I'm very grateful for your very helpful attention to my bizarre problem, Simon.
Two days ago, my efforts to instrument the nodes had the weird side-effect of making the problem go away. So now I have no problem; only the mystery remains, and I have little hope of resolving it.
For the record, below are some details that seem relevant, at least to me.
On 2/19/20 4:50 AM, Simon Wunderlich wrote:
When nodes become unreachable, they do so only partially. Consider this weirdness I encountered two days ago: Given nodes a, b, c, d, from the perspective of a, d has disappeared; in other words, "a# batctl ping d" doesn't work. But I ssh'd from a to b, then from b to c, then from c to d, all successfully. And "a# batctl ping d" still wasn't working, even though I was talking to d through that chain of ssh pipes. Any ideas on what that might mean? (When I reboot a -- the gateway -- everything always works again, usually for many hours, but never as long as a whole day.)
Hmm, that's strange indeed. Did you have good connection between all those devices? There is a certain "horizon", e.g. if you have many weak links in a daisy chain the the OGMs are dropped before they are reaching the end of the path.

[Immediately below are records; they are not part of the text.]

(** X25: a processing run with a chosen file sends exactly one form-data
    POST with that file; when the call fails, the report of an earlier run
    stays on display, the error is the failure's message (never empty for
    a response that is not ok: its body text, or a fixed text) and loading
    is off; choosing a file afterwards clears the report. *)
Theorem personalized_failure_keeps_report :
  ∀ (bytes : list N) (f : FetchOutcome) (p : Personalized.PL) (e : Exn),
    Personalized.file p = Some bytes ->
    postFormData_settle f = Throw e ->
    let p' := Personalized.handleUpload_settle f
                (fst (Personalized.handleUpload_begin p)) in
    snd (Personalized.handleUpload_begin p)
    = Some (postFormData_request (js "/process/assessment_and_email") bytes)
    ∧ Personalized.pl_result p' = Personalized.pl_result p
    ∧ Personalized.pl_error p'
      = Some (message_or (js "Failed to process assessment data.") e)
    ∧ Personalized.pl_loading p' = false
    ∧ (∀ r, f = Responded r -> ok r = false ->
         Personalized.pl_error p'
         = Some (or_else (body_text r) (js "Upload failed"))
         ∧ truthy (or_else (body_text r) (js "Upload failed")) = true)
    ∧ (∀ other, Personalized.pl_result
                  (Personalized.choose_file (Some other) p') = None).
Proof.
  intros bytes f p e Hf Hr p'. subst p'.
  unfold Personalized.handleUpload_begin, Personalized.handleUpload_settle.
  rewrite Hf. cbn [fst snd]. rewrite Hr. cbn.
  repeat split; try done.
  - subst f. cbn [postFormData_settle] in Hr. rewrite H0 in Hr.
    cbn [negb] in Hr. by injection Hr as <-.
  - by apply or_else_truthy_r.
Qed.

Lemma personalized_failure_keeps_report_witness :
  Personalized.pl_result
    (Personalized.handleUpload_settle (Responded resp_upload_failed)
       (fst (Personalized.handleUpload_begin
               (Personalized.mkPL (Some [1; 2]) false None
                  (Some (answer "old"))))))
  = Some (answer "old").
Proof.
  exact (proj1 (proj2
           (personalized_failure_keeps_report [1; 2]
              (Responded resp_upload_failed)
              (Personalized.mkPL (Some [1; 2]) false None (Some (answer "old")))
              (ApiError (js "disk full") (Some 500))
              eq_refl eq_refl))).
Defined.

Did you see node D in the originator table of node A?
As discussed below, when I added instrumentation, the problem disappeared. (*insert muffled scream here*)
Do I have a problem because the two meshes, and everything connected to them, all share the same LAN? I note "received a claim frame from another group" in the above log excerpt. (I don't know what that means, but I'm guessing that the two meshes are getting each other's maintenance traffic.) Should the two meshes be separate subnets?
It's possible and perfectly fine if you have two meshes connected to the same LAN like this:
https://www.open-mesh.org/projects/batman-adv/wiki/Bridge-loop-avoidance-Tes...
Just make sure that the meshes are properly disconnected and not rejoin from time to time (e.g. by having different SSIDs)
I think I had missed this page. Thanks for pointing it out.
In a similar vein: Should each node be running its own subnet?
Should I try changing all nodes over to BATMAN_V, rebooting them all, and hoping they re-establish contact? (It would be massively inconvenient to have to reset them all physically.)
No, BATMAN V will not magically fix this.
Then I won't switch to BATMAN_V. "If it ain't broke, don't fix it."
Should I try turning off bridge loop avoidance?
bridge loop avoidance should be on as soon as you have any two nodes connected to the same LAN and mesh at one time.
Then I guess I don't need BLA. I'm tempted to turn it off just to avoid the overhead, because only the gateways have wired access to the LAN, and all other nodes have only their respective meshes.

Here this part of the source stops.